Vergi Usul Kanunu’nun vergi ve ceza indirimi hükümlerinde yapılması beklenen değişiklikler:

İKMALEN, re’sen veya idarece tarh edilen vergiler ve buna bağlı olarak kesilen cezalar nedeniyle mükelleflere tanınan bazı avantajlı ödeme şekilleri bulunmaktadır.
Mevcut düzenlemelerde; tarhiyat öncesi ve sonrası uzlaşmalarda; teorik olarak sadece cezalarda değil vergi asıllarında  da indirim konusu yapılması mümkündür. Bununla birlikte, uygulamada özellik arz eden durumlar haricinde vergi asıllarında indirim söz konusu olmamaktadır.
Halen gündemde olan Vergi Usul Kanunu tasarısının uzlaşma ile ilgili hükümlerinde bu defa eskisinden farklı olarak vergi aslından indirim yapılacak haller tadadi olarak sayılmıştır. (Tarhiyatta vergi hatası olması, aksi yönde istikrar kazanmış yargı kararları bulunması, yetkili makamlarca verilen yanlış görüşle yanılma hali, merkez rapor değerlendirme komisyonunun tarhiyatta mevzuata aykırılıklar olduğu görüşünü bildirmiş olması halleri) Bu haller dışında, vergi aslında indirim yapılmayacak indirim sadece cezalarda söz konusu olabilecektir.
Vergi Usul Kanununun 376. Maddesine göre;  ikmalen, re’sen ve idarece tarh edilen vergiler ve vergi ziyaı cezaları, usulsüzlük ve özel usulsüzlük cezalarıyla ilgili olarak mükellefler ihbarname tebliğinden itibaren 30 gün içinde başvurarak bunları vadesinde (ya da teminat göstererek 3 ay içinde) ödeyeceğini bildirirse;  vergi ziyaı cezalarının ilkinde yarısı, takip edenlerde üçte biri, usulsüzlük ve özel usulsüzlük cezalarının ise üçte biri indirilmektedir. Ancak, bunlar dava konusu yapılır ya da ödemeler süresinde ifa edilmezse bu hak kaybedilmektedir. Tasarıda bu hükümlerle ilgili olarak yapılması beklenen en önemli değişiklik; cezaların nev’ine ve tekerrürüne bakılmaksızın indirimin hepsi için cezanın yarısı olarak öngörülmesidir.

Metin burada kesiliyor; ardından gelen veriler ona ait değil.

Lemma background_keeps t db db' : registry_ok uuid_of t db -> checkout_background db db' ->
  registry_ok uuid_of t db' /\ history db db'.
Proof.
  intros Hok Hb. assert (registry_ok uuid_of t db /\ history db db) as Hsame by (split; [done|reflexivity]). destruct Hb as [db0 db1 Hr|cfg inst env db0|inst id env db0|cfg inst row error env db0|rows db0].
  - by eapply reordered_keeps.
  - apply performed; [done|]. intros a db' Ht. unfold claim_event in Ht. tx_run.
    destruct (next_due (now env) db0) as [row|]; tx_run; [|done].
    eapply worker_keeps; [reflexivity| |done]. intros []; by repeat split.
  - apply performed; [done|]. intros a db' Ht. unfold mark_delivered in Ht. tx_run.
    eapply worker_keeps; [reflexivity| |done]. intros []; by repeat split.
  - apply performed; [done|]. intros a db' Ht. unfold mark_failed in Ht. tx_run.
    eapply worker_keeps; [reflexivity| |done]. intros []; by repeat split.
  - by apply mails_keep.
Qed.
End Background.

(** ** Reachable states *)

Section Reachable.
Context (config : NameServiceConfig) (settings : QueueSettings) (sha256Hex : string -> string)
  (uuid_of : string -> option string) (showDate : Z -> string)
  (canBuyMore : string -> Z -> bool) (timestamp_of : string -> option Z) (collate : string -> string -> Z)
  (verify : option json -> string -> string -> string -> Verdict).

(** One step of the checkout. *)
Definition checkout_step : pool Env Db failure -> pool Env Db failure -> Prop :=
  pool_step admissible
    (checkout_service config settings sha256Hex uuid_of showDate canBuyMore timestamp_of collate verify)
    checkout_background.

Definition starting (time : Z) : pool Env Db failure := {| pl_time := time; pl_db := empty_db; pl_running := [] |}.

Definition sound (pl : pool Env Db failure) : Prop := pool_ok admissible (registry_ok uuid_of) history pl.

Lemma empty_ok t : registry_ok uuid_of t empty_db.
Proof.
  split; try apply map_ok_nil; try done.
  - intros id1 h1 id2 h2 H. by apply elem_of_nil in H.
  - intros id h H. by apply elem_of_nil in H.
  - intros id n n' (ti & t0 & H). by apply elem_of_nil in H.
Qed.

Lemma starting_sound time : sound (starting time).
Proof. split; [apply empty_ok|]. intros r H. by apply elem_of_nil in H. Qed.

Lemma checkout_keeps pl pl' : sound pl -> rtc checkout_step pl pl' -> sound pl' /\ history (pl_db pl) (pl_db pl').
Proof.
  apply pool_keeps.
  - apply _.
  - intros A p Hp db. by eapply service_is_safe.
  - intros t t' db. apply registry_ok_later.
  - intros t db db'. apply background_keeps.
Qed.

Lemma reachable_sound time pl : rtc checkout_step (starting time) pl -> sound pl.
Proof. intros H. by apply (checkout_keeps _ _ (starting_sound time)). Qed.

(** ** What holds of every reachable state *)

(** C12: The register of names is consistent in every state the checkout can reach. *)
Theorem register_is_consistent (time : Z) (pl : pool Env Db failure) (Hreach : rtc checkout_step (starting time) pl) :
  (* a name is reserved by one hold at a time *)
  exclusive (pl_time pl) (name_holds (pl_db pl)) /\
  (* an owner is a customer *)
  (forall name row, map_get name (names (pl_db pl)) = Some row ->
     map_has (nm_owner_user_id row) (checkout_customers (pl_db pl)) = true) /\
  (* a name was paid by an event that names it *)
  (forall name row, map_get name (names (pl_db pl)) = Some row ->
     exists id paid, payment_events (pl_db pl) !! id = Some paid /\ pv_checkout_id paid = nm_checkout_id row /\
       json_get "name" (pv_payload paid) = Some (JString name)) /\
  (* the platform hears of each grant and each revocation once, and of nothing else *)
  (forall name, events_of name (outbox (pl_db pl)) ≡ₚ expected_events uuid_of (map_get name (names (pl_db pl)))).
Proof. apply reachable_sound in Hreach as [[] _]. done. Qed.

(** C32: History is not rewritten: from any reachable state on, whatever runs, a name keeps its
    owner, its checkout and its order; a revoked name stays revoked, so it is never sold again;
    payments, platform events and the audit log only grow. *)
Theorem names_are_permanent (time : Z) (pl pl' : pool Env Db failure)
    (Hreach : rtc checkout_step (starting time) pl) (Hlater : rtc checkout_step pl pl') :
  (forall name row, map_get name (names (pl_db pl)) = Some row ->
     exists row', map_get name (names (pl_db pl')) = Some row' /\
       nm_owner_user_id row' = nm_owner_user_id row /\ nm_checkout_id row' = nm_checkout_id row /\
       nm_order_id row' = nm_order_id row /\ nm_price_paid_eur row' = nm_price_paid_eur row /\
       nm_purchased_at row' = nm_purchased_at row /\ (nm_status row = NameRevoked -> row' = row)) /\
  payment_events (pl_db pl) ⊆ payment_events (pl_db pl') /\
  (forall id o, map_get id (outbox (pl_db pl)) = Some o ->
     exists o', map_get id (outbox (pl_db pl')) = Some o' /\ ob_event_type o' = ob_event_type o /\
       ob_subject_id o' = ob_subject_id o /\ ob_purchased_name o' = ob_purchased_name o) /\
  audit (pl_db pl) `prefix_of` audit (pl_db pl').
Proof.
  apply reachable_sound in Hreach. destruct (checkout_keeps _ _ Hreach Hlater) as [_ [HN HP HO HC HA]].
  split; [done|]. split; [done|]. split; [|done]. intros id o Ho.
  destruct (HO _ _ Ho) as (o' & Ho' & H). exists o'. unfold same_event in H. naive_solver.
Qed.

(** C20: An event of the payment provider takes effect once: when its identifier was recorded,
    whatever became of it, no later transaction of a grant or a revocation with that identifier
    changes anything or says that it did something. *)
Theorem payment_events_apply_once (time : Z) (pl pl' : pool Env Db failure) (event : PaymentEvent) (name : string)
    (Hreach : rtc checkout_step (starting time) pl) (Hlater : rtc checkout_step pl pl')
    (Hseen : is_Some (payment_events (pl_db pl) !! pe_id event)) (env : Env) :
  perform (grant_transaction config settings uuid_of event name) env (pl_db pl') = (Gave false, pl_db pl') /\
  perform (revoke_transaction uuid_of event name) env (pl_db pl') = (Gave false, pl_db pl').
Proof.
  apply reachable_sound in Hreach. destruct (checkout_keeps _ _ Hreach Hlater) as [_ [HN HP HO HC HA]].
  assert (is_Some (payment_events (pl_db pl') !! pe_id event)) as Hs.
  { destruct Hseen as [row Hrow]. exists row. by eapply lookup_weaken. }
  assert (forall payload, record_payment_event event payload env (pl_db pl') = Gave (false, pl_db pl')) as Hrec.
  { intros payload. unfold record_payment_event, mbind, txn_bind, ask, select. by rewrite bool_decide_true. }
  split; apply perform_gave; [unfold grant_transaction|unfold revoke_transaction];
    unfold mbind, txn_bind; by rewrite Hrec.
Qed.
End Reachable.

Tasarıda,  mevcut Kanunda bulunmayan yeni bir düzenleme öngörülmektedir. Buna göre; ihbarname ile tebliğ edilen vergi ve bunlara ilişkin kesilen cezaların; dava açma süresi içinde yazılı başvuruda bulunmak, dava açmamak, yazılı başvurudan önce davadan vazgeçmek, tarh edilen verginin en az % 90’ı ile, kesilen cezanın % 30’unu dava açma süresini takip eden bir ay içinde ödemek şartlarıyla, tarh edilen vergi ve kesilen cezanın kalan tutarı tahakkuk ettirilmeden silinecektir. Tasarıda “Ödeme Şartı ile Tahakkuktan Vazgeçme” diye adlandırılan bu düzenlemeye vergi aslına bağlı olmayan usulsüzlük ve özel usulsüzlük cezaları da dahildir. Ancak, bu düzenlemeden yararlanıldığında ayrıca uzlaşma ve bir önceki paragrafta belirttiğimiz ceza indirimi hükümlerinden faydalanma imkanı ortadan kalkmaktadır.Bakanlar Kuruluna yukarıda belirtilen %90 oranını %60 a kadar, %0 oranını %10’a kadar indirme veya Kanuni oranına kadar tekrar çıkarmaya yetki verilmesi öngörülmektedir.
Yine, mevcut Kanunda bulunmayan ancak tasarıda yer alan bir başka düzenleme de “Karşılıklı Anlaşma Usulü”dür. Türkiye Cumhuriyeti Devleti ile diğer devletler arasında mevcut olan çifte vergilendirmenin önlenmesine yönelik anlaşmalara aykırı tarhiyat yapıldığı ya da yapılması yönünde kuvvetli emare olduğu iddiası ile düzeltme talep eden mükellefler, bu taleplerinin “Karşılıklı Anlaşma Usulü” hükümlerine göre idari yardımlaşma çerçevesinde çözümü için Gelir İdaresi Başkanlığı’na başvurabileceklerdir.
Yazımız, mevcut tasarıdan hareketle kaleme alınmıştır. Vergi Usul Kanunu tasarısının kanunlaşıncaya kadar geçen safhada değişikliklere uğrayabileceği hususu malumdur.